_Material provided_
★ ★ ★ ★ ★ ★ ★

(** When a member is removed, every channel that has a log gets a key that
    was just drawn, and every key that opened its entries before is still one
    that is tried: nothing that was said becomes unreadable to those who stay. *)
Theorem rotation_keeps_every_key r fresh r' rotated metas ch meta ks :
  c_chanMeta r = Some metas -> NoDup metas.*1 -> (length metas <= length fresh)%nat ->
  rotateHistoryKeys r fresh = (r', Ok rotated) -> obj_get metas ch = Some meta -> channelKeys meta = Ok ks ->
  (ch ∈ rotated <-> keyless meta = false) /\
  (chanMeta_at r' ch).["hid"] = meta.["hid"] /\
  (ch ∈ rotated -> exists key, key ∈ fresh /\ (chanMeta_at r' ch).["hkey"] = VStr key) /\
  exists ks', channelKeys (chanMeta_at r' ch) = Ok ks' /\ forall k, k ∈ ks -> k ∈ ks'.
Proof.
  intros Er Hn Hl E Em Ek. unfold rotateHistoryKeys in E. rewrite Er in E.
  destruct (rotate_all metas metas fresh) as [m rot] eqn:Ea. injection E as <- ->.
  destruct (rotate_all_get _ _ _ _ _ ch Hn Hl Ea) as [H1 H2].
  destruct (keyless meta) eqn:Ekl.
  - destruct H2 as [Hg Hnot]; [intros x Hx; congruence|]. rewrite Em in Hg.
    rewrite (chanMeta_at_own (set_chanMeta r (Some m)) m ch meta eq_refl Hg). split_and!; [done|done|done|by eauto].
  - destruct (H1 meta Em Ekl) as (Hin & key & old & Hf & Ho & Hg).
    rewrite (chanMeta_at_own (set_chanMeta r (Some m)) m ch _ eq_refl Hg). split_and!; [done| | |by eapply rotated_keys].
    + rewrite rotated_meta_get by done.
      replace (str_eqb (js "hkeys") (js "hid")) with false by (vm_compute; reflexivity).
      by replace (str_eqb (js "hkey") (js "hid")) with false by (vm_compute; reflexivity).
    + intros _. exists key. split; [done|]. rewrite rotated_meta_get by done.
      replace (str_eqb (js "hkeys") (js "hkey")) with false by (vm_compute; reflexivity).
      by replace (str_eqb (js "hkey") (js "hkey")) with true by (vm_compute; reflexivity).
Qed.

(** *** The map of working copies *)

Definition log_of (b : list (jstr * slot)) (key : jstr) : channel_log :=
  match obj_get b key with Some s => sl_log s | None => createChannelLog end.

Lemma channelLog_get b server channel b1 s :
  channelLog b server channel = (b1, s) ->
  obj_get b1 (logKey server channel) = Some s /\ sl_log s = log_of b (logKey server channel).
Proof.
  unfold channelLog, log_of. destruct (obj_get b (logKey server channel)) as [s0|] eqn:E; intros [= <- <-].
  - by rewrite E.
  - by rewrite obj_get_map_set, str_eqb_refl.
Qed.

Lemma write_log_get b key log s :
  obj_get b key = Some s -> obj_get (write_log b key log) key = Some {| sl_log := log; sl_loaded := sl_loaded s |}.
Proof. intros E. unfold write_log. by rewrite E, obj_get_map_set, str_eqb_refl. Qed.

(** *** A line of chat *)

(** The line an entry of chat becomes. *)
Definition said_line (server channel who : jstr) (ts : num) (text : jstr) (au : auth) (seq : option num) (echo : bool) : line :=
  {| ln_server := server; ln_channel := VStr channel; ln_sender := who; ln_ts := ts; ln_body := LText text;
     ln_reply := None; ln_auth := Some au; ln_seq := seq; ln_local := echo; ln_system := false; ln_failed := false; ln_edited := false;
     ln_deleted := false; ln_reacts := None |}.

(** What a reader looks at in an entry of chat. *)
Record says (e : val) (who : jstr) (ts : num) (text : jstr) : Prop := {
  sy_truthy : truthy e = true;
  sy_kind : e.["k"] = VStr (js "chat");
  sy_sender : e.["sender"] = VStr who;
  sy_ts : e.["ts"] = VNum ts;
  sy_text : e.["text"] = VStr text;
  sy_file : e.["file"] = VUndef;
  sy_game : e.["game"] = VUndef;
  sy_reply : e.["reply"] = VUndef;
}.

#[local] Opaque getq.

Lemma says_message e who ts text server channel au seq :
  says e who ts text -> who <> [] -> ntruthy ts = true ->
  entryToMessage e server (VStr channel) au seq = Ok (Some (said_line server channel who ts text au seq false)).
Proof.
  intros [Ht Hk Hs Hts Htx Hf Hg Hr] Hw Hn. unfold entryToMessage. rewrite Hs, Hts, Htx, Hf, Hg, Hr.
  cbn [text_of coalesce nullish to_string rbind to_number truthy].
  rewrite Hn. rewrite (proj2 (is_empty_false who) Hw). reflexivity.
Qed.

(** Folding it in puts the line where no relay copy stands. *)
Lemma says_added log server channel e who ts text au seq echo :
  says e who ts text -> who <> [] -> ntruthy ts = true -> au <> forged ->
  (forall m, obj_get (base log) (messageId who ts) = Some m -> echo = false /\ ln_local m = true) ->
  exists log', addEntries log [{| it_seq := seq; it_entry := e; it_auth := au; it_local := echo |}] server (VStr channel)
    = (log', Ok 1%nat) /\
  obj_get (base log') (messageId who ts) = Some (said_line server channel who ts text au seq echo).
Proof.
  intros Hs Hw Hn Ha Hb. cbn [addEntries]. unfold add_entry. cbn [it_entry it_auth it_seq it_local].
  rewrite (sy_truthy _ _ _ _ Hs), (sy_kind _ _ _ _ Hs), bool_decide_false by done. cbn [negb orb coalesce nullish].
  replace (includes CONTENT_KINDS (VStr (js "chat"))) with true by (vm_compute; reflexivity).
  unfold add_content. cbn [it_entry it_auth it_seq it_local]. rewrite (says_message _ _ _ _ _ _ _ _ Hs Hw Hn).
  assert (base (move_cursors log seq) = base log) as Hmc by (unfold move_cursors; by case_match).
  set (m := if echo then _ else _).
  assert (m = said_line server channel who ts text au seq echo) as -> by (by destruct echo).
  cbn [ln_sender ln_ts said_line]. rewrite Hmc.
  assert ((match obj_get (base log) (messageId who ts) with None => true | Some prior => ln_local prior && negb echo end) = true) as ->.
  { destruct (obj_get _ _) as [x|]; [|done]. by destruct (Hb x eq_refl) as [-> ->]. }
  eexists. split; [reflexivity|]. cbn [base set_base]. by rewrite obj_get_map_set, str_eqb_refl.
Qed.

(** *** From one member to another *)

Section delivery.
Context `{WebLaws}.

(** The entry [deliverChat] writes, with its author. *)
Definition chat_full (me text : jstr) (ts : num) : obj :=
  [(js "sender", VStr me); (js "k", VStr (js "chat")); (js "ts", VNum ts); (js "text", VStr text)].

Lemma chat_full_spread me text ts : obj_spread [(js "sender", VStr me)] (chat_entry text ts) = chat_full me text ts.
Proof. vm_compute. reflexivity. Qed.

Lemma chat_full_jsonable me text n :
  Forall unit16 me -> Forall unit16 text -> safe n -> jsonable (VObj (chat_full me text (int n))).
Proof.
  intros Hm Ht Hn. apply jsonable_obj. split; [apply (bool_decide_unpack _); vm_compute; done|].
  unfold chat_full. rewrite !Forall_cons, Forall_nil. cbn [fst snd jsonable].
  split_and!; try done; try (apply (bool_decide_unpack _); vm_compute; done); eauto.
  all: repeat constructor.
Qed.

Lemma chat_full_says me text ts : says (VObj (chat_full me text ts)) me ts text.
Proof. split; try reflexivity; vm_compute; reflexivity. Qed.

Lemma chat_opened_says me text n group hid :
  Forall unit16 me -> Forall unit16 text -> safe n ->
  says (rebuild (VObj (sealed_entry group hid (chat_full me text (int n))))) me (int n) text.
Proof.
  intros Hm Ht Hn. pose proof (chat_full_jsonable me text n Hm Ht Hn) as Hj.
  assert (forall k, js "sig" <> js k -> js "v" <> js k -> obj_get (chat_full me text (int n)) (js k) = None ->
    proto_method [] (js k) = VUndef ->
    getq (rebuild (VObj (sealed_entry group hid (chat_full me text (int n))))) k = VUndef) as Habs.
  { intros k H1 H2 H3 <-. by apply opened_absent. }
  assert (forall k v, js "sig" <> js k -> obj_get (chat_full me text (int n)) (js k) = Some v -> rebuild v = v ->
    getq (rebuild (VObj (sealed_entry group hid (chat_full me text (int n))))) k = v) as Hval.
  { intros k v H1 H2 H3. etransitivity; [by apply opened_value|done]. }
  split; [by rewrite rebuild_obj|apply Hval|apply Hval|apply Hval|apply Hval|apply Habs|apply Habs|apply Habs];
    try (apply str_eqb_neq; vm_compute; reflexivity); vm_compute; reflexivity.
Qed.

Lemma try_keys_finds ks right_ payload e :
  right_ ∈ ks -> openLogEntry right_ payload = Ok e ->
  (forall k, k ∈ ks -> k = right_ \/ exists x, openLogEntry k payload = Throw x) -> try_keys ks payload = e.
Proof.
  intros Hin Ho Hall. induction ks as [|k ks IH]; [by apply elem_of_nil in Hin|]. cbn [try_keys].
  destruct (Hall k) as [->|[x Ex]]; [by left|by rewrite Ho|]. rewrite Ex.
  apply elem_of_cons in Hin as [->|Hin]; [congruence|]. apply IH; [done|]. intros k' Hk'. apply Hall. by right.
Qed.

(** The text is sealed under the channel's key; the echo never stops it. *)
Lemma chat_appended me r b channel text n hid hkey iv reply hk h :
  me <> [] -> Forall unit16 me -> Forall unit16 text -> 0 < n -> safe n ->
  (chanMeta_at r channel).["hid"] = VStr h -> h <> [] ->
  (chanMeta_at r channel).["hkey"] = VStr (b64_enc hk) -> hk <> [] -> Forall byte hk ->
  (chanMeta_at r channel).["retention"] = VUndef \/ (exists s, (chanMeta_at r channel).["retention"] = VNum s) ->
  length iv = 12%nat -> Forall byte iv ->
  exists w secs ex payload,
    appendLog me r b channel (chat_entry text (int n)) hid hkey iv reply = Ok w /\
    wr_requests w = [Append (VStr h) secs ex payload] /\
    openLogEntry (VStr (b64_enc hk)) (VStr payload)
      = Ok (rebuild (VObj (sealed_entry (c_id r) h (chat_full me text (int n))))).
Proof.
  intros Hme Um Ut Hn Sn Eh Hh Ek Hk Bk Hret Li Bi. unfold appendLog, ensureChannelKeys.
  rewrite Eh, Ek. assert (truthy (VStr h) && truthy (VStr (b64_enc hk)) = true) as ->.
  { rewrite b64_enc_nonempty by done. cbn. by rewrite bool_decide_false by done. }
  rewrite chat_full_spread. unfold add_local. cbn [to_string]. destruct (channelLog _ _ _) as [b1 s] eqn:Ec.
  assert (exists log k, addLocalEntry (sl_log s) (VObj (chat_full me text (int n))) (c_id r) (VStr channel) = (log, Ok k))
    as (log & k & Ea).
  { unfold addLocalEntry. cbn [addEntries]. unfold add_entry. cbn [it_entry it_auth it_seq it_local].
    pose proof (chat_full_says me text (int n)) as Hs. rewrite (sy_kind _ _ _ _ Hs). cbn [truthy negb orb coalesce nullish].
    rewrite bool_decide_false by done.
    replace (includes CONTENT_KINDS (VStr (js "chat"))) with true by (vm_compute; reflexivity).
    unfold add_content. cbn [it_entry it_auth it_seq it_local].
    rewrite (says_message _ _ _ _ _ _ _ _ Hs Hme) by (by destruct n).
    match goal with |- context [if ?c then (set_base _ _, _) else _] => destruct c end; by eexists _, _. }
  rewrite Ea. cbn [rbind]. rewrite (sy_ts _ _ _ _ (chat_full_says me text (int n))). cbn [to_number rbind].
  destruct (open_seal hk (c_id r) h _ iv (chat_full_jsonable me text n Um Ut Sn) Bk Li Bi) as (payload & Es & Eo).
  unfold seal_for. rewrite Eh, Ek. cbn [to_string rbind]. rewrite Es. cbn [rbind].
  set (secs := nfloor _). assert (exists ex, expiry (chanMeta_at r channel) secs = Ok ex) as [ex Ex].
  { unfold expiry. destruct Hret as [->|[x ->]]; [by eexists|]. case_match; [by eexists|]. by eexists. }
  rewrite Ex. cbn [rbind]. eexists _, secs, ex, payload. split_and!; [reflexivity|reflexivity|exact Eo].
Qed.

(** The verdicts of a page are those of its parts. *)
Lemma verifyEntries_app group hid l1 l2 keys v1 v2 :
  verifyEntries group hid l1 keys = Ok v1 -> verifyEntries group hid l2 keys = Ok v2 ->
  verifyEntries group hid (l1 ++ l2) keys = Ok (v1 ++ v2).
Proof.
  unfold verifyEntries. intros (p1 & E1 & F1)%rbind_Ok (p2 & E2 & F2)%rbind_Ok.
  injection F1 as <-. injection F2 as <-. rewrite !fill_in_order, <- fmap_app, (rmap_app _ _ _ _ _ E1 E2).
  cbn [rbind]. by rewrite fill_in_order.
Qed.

★ ★ ★ ★ ★ ★ ★

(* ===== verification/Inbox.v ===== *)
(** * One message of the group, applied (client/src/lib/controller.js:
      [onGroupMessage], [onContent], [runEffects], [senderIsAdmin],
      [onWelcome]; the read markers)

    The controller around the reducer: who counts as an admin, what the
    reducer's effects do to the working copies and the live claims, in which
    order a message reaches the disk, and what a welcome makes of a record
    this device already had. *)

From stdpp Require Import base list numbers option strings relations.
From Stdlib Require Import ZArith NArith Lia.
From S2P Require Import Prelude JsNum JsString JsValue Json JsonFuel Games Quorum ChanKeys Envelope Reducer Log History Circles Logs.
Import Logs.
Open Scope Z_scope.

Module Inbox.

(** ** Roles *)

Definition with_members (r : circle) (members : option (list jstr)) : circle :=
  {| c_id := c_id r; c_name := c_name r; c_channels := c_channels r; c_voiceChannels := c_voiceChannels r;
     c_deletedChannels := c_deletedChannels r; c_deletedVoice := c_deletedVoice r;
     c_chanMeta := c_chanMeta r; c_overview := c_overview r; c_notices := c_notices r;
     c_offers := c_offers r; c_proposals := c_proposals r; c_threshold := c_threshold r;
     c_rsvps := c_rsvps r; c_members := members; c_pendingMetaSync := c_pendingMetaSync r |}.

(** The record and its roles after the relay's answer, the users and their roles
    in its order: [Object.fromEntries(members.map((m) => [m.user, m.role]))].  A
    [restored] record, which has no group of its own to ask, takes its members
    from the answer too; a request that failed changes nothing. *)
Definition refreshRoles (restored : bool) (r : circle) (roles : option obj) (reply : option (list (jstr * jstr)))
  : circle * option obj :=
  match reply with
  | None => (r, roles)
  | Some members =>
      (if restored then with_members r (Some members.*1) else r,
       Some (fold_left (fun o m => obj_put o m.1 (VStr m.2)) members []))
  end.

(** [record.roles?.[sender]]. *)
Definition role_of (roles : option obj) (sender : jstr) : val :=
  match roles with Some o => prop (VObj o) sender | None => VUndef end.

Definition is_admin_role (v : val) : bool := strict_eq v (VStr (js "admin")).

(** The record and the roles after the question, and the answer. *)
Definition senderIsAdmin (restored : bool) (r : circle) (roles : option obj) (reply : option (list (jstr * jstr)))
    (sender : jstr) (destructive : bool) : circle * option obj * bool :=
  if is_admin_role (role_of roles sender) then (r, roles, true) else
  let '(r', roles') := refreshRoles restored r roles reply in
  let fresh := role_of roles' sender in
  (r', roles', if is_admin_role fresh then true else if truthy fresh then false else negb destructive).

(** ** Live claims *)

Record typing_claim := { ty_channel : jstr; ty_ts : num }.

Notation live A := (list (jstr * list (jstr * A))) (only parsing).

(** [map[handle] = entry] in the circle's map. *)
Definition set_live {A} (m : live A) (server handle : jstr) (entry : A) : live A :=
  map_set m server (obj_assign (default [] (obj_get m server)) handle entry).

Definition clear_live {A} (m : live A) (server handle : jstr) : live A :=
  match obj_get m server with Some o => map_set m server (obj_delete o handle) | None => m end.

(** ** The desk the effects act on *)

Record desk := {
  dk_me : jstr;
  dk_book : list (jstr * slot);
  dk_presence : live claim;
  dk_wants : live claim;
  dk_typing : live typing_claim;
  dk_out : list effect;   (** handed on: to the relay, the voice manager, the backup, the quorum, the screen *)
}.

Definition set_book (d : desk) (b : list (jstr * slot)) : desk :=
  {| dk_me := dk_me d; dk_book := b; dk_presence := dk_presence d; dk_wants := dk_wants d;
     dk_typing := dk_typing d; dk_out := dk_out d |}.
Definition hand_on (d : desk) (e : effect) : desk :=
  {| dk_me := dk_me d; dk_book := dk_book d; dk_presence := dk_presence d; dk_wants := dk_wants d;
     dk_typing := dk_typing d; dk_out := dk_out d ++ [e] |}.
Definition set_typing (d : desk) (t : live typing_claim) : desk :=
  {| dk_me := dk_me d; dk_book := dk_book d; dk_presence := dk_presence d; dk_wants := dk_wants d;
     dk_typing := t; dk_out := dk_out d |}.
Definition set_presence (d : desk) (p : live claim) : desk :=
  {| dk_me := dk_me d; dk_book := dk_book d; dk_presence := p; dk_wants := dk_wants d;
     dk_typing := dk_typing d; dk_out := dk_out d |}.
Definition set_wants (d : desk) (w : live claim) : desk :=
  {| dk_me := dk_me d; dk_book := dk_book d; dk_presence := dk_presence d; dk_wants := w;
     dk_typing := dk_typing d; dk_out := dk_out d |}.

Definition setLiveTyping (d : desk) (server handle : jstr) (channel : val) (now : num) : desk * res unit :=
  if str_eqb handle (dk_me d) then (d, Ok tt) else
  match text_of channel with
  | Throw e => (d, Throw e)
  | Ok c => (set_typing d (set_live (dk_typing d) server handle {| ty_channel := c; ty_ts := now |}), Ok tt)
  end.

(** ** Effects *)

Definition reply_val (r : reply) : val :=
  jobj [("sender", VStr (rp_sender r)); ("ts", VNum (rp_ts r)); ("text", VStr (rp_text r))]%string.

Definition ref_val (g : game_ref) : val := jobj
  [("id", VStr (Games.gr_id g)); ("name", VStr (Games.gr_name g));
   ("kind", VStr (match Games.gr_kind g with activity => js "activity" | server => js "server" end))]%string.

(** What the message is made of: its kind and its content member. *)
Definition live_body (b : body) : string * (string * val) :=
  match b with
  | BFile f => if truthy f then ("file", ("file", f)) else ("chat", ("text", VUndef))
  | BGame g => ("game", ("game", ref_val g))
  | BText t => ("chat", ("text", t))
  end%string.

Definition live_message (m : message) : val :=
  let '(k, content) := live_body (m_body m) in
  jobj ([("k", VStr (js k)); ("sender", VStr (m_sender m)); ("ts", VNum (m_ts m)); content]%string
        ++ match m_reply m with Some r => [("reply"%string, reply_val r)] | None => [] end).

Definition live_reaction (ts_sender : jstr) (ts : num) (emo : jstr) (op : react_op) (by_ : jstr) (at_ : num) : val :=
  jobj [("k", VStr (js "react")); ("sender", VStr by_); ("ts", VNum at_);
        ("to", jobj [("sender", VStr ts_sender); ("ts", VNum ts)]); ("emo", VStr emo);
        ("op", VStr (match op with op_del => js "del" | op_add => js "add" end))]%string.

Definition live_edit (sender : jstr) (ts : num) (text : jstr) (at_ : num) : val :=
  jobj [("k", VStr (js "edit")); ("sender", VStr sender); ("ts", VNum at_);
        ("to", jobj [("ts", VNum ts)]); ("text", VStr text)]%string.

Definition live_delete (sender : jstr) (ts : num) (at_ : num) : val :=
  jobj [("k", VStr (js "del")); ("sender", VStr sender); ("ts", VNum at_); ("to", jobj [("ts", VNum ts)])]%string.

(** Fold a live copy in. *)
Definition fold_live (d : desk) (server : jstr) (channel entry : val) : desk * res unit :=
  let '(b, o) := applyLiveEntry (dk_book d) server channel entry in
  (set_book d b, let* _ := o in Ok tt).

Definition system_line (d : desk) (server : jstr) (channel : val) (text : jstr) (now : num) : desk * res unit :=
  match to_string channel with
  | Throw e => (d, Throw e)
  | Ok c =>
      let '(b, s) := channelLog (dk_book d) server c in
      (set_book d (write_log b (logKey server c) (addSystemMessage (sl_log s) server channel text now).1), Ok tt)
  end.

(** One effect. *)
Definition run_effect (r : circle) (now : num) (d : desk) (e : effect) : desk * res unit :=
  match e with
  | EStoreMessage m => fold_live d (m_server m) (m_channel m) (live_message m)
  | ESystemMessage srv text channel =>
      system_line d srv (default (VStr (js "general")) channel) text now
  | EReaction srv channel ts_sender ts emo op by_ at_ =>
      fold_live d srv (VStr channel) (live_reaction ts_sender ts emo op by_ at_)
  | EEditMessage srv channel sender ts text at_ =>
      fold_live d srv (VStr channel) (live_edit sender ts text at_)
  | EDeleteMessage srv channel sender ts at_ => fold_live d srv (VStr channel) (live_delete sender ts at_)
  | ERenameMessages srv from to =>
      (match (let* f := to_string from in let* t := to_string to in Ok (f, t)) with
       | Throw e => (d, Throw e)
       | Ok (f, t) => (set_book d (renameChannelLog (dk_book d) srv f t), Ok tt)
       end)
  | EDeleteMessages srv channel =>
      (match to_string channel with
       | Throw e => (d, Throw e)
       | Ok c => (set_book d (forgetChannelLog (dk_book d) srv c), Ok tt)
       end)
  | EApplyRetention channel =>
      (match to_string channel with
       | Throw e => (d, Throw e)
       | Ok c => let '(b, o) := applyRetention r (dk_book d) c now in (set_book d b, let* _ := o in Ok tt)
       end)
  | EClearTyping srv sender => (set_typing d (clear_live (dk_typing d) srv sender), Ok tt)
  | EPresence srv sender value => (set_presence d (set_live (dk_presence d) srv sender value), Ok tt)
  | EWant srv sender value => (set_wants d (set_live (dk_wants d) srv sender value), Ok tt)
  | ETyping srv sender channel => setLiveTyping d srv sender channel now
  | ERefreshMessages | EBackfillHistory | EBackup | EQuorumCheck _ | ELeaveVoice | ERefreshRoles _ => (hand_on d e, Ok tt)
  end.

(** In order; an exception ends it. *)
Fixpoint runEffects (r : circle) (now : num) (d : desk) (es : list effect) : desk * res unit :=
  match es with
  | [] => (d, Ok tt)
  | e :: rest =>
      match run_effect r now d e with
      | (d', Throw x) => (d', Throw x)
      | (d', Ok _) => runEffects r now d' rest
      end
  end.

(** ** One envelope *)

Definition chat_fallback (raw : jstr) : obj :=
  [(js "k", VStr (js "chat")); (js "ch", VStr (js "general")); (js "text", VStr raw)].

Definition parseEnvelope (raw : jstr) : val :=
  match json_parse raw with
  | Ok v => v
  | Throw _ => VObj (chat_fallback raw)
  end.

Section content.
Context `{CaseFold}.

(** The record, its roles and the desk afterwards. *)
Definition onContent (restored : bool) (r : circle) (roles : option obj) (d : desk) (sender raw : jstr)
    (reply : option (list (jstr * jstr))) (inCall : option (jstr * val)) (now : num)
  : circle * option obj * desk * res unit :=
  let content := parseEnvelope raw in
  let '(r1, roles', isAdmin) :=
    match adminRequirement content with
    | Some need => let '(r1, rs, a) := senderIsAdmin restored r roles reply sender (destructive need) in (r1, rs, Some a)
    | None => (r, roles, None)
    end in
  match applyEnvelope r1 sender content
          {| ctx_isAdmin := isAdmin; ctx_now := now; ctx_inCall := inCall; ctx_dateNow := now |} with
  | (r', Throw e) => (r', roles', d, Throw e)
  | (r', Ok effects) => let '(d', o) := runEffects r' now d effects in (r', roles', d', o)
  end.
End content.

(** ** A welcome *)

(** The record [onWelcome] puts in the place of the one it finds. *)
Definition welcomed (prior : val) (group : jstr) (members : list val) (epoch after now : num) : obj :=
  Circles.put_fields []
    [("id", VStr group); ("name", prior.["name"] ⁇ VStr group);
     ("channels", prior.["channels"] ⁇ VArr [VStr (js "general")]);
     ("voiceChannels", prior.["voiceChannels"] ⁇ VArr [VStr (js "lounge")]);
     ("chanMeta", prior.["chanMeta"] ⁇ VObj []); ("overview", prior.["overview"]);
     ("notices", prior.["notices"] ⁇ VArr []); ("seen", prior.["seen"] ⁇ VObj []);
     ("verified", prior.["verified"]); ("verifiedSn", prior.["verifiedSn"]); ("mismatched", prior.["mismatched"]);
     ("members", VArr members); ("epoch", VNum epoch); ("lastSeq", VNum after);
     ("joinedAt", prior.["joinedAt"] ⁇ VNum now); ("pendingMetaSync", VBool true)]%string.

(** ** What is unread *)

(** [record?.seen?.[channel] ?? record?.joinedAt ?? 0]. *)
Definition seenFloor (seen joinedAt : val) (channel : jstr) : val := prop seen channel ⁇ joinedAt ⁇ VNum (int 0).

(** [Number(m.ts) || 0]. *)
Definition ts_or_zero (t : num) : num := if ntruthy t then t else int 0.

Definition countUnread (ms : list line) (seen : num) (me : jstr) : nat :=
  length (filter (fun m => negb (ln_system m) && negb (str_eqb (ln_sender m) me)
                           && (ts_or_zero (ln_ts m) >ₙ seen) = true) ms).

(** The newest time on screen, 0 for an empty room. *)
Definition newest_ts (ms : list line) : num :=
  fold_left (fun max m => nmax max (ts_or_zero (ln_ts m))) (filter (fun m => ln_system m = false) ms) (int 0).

★ ★ ★ ★ ★ ★ ★

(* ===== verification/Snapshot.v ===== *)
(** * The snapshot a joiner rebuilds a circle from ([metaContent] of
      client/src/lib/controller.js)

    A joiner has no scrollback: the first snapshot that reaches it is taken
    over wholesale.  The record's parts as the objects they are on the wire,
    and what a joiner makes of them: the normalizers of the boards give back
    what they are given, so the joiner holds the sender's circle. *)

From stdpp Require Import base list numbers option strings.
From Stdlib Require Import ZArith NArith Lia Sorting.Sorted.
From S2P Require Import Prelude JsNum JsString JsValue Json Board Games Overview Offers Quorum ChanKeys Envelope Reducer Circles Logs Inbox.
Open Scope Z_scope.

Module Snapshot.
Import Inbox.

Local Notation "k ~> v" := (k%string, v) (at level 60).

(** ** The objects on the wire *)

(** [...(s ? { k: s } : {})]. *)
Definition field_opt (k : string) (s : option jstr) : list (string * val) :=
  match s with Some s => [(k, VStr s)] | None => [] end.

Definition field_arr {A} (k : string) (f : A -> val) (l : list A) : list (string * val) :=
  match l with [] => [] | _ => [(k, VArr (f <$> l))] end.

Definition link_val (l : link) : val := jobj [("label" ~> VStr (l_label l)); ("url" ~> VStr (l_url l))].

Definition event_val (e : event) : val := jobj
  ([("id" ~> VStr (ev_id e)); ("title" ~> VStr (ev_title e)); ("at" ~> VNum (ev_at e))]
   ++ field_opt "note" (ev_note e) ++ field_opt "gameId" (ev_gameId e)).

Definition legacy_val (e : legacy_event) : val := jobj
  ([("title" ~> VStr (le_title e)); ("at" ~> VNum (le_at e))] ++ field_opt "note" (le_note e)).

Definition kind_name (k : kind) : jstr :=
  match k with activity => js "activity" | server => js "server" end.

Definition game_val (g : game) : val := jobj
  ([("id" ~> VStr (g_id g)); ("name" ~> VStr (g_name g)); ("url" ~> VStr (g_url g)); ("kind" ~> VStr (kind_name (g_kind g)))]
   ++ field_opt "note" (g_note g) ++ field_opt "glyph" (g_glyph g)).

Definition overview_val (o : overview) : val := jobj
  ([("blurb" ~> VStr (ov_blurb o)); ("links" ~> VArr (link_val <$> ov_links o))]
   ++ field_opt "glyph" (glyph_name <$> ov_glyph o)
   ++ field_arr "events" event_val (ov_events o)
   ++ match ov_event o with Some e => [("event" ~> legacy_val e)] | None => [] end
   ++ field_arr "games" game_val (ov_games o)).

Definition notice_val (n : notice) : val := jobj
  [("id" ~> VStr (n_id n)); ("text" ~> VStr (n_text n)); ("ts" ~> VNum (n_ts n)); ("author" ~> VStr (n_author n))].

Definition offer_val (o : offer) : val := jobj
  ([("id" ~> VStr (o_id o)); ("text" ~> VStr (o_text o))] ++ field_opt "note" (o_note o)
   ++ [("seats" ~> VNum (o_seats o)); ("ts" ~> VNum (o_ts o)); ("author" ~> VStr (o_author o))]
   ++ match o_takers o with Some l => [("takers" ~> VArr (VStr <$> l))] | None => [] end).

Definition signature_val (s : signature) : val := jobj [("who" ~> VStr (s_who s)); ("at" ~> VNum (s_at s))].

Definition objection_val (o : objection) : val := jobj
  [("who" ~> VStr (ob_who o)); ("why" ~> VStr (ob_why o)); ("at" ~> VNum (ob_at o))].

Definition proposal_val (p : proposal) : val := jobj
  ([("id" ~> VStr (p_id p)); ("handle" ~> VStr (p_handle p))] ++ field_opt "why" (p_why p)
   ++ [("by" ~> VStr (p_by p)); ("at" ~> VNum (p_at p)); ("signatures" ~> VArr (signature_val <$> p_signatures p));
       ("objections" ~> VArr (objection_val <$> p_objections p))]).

★ ★ ★ ★ ★ ★ ★

_Work required_
Among the records above, which lines hold the word "JsNum"? Copy each one.

_Answer space_
From S2P Require Import Prelude JsNum JsString JsValue Json JsonFuel Games Quorum ChanKeys Envelope Reducer Log History Circles Logs.
From S2P Require Import Prelude JsNum JsString JsValue Json Board Games Overview Offers Quorum ChanKeys Envelope Reducer Circles Logs Inbox.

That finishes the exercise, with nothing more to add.